EXERCISE ::
Reproduce, with no alteration, the span of lines that begins at the line containing "rData s (rDB s) !! content src = None" and ends at the last line of the records, both ends included, and nothing else.

[Saved entries]
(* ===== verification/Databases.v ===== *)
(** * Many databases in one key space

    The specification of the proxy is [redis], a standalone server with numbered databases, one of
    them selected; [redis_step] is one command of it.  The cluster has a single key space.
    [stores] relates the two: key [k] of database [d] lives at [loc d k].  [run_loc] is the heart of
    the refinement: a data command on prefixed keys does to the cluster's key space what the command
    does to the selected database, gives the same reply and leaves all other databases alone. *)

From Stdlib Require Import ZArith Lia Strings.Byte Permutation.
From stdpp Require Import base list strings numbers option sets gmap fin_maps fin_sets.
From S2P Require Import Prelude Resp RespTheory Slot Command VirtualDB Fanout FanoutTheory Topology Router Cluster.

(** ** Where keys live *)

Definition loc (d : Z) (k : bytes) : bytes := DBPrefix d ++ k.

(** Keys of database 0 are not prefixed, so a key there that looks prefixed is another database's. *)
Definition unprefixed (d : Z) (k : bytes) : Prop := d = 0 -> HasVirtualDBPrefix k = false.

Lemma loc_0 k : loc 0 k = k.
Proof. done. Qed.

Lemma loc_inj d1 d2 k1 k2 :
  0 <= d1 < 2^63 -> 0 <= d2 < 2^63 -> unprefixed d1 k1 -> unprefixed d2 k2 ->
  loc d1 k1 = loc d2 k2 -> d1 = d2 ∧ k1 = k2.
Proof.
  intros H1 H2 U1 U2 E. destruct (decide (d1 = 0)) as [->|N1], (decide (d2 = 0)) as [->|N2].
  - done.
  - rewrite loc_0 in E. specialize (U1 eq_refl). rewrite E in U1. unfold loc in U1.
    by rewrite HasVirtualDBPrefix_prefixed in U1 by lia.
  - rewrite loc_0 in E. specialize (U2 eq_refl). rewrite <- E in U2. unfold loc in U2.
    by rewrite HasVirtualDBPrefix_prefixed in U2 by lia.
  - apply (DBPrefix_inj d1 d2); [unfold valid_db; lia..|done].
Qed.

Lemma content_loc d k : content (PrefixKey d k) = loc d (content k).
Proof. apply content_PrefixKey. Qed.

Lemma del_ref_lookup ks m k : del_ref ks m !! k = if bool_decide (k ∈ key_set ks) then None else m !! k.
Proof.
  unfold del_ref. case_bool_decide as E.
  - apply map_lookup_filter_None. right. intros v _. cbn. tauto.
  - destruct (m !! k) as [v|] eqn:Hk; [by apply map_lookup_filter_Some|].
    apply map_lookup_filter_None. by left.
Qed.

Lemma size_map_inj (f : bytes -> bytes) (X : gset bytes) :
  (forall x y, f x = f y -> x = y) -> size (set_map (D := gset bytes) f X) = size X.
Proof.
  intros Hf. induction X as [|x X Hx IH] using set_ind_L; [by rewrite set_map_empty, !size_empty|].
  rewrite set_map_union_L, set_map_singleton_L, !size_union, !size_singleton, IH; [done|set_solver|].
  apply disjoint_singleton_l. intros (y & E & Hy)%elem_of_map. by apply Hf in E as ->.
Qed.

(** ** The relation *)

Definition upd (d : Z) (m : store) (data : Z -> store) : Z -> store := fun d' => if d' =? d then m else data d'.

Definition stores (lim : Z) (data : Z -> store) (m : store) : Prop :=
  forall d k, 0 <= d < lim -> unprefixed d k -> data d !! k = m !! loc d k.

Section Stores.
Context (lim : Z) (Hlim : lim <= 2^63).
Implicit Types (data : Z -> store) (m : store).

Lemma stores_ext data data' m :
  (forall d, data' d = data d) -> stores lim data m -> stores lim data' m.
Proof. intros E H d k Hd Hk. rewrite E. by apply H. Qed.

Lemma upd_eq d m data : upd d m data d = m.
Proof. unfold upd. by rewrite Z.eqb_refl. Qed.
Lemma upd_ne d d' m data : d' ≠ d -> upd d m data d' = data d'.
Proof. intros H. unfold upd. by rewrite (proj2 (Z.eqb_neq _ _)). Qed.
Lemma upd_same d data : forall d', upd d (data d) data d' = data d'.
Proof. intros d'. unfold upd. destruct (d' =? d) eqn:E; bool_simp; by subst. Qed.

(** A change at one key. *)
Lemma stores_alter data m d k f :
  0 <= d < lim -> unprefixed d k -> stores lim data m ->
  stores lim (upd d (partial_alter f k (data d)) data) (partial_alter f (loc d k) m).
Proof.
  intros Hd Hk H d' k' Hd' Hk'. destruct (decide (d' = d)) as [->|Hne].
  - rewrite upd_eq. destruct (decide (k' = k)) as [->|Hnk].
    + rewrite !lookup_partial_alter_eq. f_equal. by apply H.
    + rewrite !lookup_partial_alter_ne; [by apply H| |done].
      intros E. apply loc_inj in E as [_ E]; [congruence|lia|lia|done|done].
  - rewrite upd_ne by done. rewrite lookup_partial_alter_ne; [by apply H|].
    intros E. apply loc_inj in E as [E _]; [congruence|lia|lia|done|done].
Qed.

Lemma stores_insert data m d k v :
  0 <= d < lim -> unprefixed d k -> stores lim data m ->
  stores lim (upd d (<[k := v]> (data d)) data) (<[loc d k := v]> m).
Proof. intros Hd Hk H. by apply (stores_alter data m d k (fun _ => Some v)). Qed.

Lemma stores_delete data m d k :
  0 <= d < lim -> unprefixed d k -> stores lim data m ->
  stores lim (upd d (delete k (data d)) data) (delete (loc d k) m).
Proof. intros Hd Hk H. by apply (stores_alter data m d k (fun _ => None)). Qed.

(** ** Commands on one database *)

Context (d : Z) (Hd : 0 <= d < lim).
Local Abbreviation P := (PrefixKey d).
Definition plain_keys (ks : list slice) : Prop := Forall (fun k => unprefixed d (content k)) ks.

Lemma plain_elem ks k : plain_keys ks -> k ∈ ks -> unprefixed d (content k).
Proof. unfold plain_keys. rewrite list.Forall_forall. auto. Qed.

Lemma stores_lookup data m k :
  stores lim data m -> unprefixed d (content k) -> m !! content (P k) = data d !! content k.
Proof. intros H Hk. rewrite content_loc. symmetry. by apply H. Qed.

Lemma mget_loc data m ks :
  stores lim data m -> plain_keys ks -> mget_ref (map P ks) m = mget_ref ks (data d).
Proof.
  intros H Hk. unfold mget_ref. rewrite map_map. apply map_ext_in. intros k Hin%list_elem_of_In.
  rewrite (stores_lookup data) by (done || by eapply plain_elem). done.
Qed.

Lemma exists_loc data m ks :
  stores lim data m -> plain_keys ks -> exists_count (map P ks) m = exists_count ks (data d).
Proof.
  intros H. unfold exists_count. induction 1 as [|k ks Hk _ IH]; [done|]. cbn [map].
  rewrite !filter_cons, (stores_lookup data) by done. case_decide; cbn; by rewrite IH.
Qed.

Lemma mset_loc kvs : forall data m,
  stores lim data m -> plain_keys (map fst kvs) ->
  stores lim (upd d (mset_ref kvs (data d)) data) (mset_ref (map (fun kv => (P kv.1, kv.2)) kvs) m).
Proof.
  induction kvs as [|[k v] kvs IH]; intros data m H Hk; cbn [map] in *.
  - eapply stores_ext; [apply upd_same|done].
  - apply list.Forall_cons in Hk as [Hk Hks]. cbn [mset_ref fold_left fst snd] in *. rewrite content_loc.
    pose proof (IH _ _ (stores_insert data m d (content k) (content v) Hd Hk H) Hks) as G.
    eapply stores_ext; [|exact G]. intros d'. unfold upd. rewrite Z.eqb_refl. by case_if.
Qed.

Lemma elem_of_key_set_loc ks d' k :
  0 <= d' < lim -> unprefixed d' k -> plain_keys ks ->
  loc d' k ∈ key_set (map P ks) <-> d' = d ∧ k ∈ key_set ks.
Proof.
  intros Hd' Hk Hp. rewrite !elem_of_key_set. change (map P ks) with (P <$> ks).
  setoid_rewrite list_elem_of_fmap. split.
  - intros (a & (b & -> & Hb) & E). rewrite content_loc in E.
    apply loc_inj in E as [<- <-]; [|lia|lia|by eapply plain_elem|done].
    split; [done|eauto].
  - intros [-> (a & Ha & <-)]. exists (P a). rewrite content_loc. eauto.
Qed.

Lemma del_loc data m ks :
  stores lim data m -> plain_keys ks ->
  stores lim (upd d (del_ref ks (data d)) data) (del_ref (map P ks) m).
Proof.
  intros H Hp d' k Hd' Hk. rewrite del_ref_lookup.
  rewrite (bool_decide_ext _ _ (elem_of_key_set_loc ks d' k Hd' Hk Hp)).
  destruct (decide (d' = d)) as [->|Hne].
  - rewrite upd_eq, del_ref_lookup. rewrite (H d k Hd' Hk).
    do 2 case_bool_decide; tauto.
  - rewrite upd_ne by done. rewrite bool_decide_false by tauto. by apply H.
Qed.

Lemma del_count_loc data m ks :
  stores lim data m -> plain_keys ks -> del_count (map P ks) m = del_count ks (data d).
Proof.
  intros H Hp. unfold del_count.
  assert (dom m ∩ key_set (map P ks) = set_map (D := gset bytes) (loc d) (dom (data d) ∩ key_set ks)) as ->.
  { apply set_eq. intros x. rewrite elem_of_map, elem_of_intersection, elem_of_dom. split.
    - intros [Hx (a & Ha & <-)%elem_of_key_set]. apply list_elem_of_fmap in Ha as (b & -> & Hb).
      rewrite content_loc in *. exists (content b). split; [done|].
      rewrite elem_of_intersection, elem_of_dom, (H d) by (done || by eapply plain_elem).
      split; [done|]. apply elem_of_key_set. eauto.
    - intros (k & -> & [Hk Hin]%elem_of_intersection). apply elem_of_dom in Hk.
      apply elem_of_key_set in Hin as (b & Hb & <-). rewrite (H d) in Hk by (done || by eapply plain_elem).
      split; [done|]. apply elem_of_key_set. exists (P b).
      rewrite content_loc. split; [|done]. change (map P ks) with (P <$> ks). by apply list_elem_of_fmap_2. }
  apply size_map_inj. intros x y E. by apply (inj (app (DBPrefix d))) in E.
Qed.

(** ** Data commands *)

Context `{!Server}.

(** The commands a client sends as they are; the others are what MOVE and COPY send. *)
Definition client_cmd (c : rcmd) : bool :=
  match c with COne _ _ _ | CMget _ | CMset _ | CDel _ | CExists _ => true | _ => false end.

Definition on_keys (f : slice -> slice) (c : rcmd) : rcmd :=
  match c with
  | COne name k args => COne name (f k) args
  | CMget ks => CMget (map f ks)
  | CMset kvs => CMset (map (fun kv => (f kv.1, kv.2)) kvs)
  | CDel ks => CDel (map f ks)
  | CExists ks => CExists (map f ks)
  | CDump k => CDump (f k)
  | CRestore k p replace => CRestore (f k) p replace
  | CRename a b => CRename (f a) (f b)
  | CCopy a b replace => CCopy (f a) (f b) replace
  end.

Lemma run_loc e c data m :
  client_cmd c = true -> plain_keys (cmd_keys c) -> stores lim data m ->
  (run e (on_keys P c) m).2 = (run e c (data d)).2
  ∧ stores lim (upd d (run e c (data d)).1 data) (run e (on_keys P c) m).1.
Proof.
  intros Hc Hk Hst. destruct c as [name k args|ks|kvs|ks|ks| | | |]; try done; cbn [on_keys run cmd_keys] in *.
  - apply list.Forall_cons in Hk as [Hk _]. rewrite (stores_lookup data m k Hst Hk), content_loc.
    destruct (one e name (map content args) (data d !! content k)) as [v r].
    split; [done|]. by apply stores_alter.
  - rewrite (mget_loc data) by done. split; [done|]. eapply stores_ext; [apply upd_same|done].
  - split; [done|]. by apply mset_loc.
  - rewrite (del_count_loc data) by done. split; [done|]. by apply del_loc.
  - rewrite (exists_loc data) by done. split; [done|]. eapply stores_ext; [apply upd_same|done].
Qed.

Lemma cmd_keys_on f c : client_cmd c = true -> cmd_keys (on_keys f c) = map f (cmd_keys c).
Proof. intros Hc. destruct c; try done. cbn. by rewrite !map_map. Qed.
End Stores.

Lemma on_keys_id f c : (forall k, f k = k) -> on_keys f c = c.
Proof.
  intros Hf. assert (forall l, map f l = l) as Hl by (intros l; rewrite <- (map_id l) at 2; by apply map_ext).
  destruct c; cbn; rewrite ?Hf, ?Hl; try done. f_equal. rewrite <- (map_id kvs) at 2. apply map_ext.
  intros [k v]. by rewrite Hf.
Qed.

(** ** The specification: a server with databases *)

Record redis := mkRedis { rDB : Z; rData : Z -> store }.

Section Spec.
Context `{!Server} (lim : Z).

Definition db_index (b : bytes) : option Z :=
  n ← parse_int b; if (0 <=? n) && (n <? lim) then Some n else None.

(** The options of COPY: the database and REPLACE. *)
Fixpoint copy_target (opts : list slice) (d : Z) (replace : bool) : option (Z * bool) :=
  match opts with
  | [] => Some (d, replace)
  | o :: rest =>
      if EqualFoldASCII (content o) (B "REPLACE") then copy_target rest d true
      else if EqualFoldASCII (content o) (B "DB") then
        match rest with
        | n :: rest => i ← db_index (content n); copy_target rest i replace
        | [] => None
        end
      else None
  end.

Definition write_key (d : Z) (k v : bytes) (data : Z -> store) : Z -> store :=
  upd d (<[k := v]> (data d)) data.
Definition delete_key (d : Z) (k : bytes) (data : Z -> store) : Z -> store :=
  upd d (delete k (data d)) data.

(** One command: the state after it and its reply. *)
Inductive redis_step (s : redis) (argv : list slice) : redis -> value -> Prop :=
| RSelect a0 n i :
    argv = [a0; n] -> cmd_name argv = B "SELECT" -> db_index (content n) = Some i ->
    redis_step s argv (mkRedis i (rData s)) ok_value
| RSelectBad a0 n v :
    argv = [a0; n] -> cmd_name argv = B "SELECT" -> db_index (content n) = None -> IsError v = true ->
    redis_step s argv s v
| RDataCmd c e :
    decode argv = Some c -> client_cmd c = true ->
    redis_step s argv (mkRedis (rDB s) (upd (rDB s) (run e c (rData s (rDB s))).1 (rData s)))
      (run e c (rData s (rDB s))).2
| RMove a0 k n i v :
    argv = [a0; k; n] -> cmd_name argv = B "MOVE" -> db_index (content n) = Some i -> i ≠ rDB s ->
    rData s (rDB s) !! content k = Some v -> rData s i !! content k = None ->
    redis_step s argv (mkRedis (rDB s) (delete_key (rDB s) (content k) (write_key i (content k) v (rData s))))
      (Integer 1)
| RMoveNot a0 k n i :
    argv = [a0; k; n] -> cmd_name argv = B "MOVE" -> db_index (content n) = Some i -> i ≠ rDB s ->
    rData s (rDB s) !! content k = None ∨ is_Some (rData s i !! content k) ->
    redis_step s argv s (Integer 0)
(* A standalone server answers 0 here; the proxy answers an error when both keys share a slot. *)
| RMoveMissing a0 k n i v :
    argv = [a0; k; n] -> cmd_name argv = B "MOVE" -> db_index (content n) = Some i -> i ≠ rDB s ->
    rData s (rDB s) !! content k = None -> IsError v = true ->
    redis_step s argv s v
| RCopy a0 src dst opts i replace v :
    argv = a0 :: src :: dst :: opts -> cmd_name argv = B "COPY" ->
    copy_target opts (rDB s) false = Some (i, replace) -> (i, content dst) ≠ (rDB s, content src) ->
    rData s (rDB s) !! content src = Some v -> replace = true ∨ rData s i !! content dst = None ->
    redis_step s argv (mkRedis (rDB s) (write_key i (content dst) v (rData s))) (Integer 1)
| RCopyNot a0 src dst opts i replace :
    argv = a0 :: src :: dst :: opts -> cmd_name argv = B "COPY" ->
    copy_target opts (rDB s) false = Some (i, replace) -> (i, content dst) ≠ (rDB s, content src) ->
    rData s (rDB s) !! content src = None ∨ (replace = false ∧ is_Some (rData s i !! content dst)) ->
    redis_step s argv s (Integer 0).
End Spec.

TASK ANSWER ::
    rData s (rDB s) !! content src = None ∨ (replace = false ∧ is_Some (rData s i !! content dst)) ->
    redis_step s argv s (Integer 0).
End Spec.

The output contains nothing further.